**EXERCISE BRIEF:** Where does the string "undoSeconds" appear in the listing below? Copy every line where it does.

**MATERIAL FOR THIS EXERCISE:**
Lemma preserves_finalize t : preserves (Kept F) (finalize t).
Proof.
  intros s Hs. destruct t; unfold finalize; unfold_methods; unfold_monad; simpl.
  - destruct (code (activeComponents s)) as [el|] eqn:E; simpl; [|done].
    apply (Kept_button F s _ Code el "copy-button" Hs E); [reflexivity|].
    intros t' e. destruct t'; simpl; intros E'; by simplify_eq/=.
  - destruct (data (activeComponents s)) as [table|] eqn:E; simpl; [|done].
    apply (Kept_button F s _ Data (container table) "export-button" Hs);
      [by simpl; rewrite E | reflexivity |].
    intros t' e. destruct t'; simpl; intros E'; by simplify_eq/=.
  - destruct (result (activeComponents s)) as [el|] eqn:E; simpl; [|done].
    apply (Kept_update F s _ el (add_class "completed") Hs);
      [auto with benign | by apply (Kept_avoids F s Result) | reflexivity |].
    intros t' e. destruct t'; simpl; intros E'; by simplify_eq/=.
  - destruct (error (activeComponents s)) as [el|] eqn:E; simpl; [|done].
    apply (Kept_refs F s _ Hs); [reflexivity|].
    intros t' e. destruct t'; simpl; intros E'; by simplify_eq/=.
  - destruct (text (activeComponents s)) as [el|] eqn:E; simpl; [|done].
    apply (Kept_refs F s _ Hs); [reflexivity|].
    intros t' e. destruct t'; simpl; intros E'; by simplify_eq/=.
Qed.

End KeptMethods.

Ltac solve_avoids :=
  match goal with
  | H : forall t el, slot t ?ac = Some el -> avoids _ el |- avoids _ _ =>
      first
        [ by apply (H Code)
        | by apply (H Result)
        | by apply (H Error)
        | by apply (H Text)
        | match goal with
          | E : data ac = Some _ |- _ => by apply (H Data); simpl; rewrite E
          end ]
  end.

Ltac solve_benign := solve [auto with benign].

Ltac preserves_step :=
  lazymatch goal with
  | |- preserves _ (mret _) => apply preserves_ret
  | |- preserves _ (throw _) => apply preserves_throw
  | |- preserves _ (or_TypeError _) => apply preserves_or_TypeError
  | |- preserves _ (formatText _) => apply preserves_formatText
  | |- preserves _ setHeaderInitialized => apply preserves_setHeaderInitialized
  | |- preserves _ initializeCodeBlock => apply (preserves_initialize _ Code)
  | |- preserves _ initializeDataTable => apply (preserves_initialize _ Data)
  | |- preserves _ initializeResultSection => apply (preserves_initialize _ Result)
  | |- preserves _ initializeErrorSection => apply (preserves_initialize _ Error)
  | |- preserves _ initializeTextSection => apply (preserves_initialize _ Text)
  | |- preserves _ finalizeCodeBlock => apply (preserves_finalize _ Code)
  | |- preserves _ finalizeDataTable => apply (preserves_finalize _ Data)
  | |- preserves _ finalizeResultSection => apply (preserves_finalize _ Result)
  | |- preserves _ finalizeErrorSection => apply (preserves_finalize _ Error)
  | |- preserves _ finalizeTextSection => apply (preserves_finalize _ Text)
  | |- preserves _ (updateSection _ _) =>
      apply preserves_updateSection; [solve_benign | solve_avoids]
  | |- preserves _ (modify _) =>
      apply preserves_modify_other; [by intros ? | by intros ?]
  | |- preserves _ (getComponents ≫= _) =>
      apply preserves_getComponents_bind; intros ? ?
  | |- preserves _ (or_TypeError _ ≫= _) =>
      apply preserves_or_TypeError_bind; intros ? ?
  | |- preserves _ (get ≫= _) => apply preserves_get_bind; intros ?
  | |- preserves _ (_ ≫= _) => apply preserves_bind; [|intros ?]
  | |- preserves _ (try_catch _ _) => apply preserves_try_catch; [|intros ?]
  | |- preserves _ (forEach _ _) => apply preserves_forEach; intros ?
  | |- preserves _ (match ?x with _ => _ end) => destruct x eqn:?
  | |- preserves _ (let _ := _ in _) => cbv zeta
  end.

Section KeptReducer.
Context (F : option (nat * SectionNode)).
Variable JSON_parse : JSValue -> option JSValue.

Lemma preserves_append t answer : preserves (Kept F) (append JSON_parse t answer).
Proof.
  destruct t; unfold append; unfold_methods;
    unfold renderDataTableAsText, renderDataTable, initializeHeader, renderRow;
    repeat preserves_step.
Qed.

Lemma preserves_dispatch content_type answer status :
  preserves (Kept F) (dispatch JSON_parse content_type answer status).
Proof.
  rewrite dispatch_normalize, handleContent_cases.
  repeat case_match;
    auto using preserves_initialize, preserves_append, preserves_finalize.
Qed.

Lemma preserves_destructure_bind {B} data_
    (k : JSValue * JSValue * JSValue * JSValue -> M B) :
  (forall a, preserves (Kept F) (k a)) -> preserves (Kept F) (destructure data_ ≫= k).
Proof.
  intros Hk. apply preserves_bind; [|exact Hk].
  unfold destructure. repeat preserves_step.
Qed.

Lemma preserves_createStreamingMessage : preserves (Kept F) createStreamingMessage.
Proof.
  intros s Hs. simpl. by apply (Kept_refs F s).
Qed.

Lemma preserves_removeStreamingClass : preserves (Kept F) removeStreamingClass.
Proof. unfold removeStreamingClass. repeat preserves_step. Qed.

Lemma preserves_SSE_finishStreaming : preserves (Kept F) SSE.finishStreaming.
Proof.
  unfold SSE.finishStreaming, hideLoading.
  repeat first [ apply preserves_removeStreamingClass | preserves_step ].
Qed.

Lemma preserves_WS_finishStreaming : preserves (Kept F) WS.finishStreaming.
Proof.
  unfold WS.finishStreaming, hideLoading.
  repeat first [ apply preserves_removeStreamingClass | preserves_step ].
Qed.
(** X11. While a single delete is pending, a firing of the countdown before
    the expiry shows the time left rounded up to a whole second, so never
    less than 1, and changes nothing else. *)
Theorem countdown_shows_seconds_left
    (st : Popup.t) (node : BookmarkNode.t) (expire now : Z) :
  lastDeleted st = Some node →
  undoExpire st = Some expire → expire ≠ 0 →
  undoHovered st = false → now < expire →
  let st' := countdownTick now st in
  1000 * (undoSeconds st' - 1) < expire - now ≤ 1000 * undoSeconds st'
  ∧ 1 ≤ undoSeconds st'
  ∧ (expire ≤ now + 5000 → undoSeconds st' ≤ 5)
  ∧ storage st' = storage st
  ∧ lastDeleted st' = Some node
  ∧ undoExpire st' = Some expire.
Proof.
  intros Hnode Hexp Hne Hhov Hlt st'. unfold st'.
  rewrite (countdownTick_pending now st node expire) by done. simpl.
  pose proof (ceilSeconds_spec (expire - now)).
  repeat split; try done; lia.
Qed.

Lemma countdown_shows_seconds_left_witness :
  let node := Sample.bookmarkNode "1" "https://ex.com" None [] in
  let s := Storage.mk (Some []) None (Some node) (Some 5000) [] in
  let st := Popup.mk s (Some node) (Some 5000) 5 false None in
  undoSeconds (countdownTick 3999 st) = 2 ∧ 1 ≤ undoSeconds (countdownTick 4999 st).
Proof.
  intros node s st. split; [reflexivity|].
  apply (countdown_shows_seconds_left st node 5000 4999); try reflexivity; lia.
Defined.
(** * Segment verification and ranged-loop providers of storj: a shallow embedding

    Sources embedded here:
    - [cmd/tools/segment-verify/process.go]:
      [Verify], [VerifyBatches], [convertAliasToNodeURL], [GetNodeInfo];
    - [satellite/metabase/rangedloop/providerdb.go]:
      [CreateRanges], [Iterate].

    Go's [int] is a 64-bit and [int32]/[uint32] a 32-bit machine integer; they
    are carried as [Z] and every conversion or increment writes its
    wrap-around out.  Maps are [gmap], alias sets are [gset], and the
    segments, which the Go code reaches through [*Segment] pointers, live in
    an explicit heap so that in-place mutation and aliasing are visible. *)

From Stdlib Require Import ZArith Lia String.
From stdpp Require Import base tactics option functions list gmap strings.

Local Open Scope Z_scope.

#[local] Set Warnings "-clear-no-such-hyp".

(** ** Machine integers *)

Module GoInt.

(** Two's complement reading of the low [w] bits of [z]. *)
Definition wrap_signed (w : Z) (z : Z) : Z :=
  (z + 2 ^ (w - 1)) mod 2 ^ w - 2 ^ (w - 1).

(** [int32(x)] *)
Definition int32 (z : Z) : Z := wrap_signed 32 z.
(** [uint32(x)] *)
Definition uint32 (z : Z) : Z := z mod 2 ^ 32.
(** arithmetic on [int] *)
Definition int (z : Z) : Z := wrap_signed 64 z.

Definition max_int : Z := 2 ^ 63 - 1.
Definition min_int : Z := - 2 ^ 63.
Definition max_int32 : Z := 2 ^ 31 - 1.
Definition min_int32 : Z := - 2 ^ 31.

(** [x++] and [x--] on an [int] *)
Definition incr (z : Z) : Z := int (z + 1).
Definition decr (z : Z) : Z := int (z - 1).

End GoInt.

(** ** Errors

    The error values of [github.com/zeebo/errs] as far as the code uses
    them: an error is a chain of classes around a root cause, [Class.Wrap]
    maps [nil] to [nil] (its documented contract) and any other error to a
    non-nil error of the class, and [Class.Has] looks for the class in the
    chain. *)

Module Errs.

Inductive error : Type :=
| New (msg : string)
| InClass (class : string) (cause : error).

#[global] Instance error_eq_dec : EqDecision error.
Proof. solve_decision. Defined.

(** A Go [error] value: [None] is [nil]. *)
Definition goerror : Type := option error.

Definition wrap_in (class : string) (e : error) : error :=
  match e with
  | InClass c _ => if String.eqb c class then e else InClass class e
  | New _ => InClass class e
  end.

**RESULT:**
  1000 * (undoSeconds st' - 1) < expire - now ≤ 1000 * undoSeconds st'
  ∧ 1 ≤ undoSeconds st'
  ∧ (expire ≤ now + 5000 → undoSeconds st' ≤ 5)
  undoSeconds (countdownTick 3999 st) = 2 ∧ 1 ≤ undoSeconds (countdownTick 4999 st).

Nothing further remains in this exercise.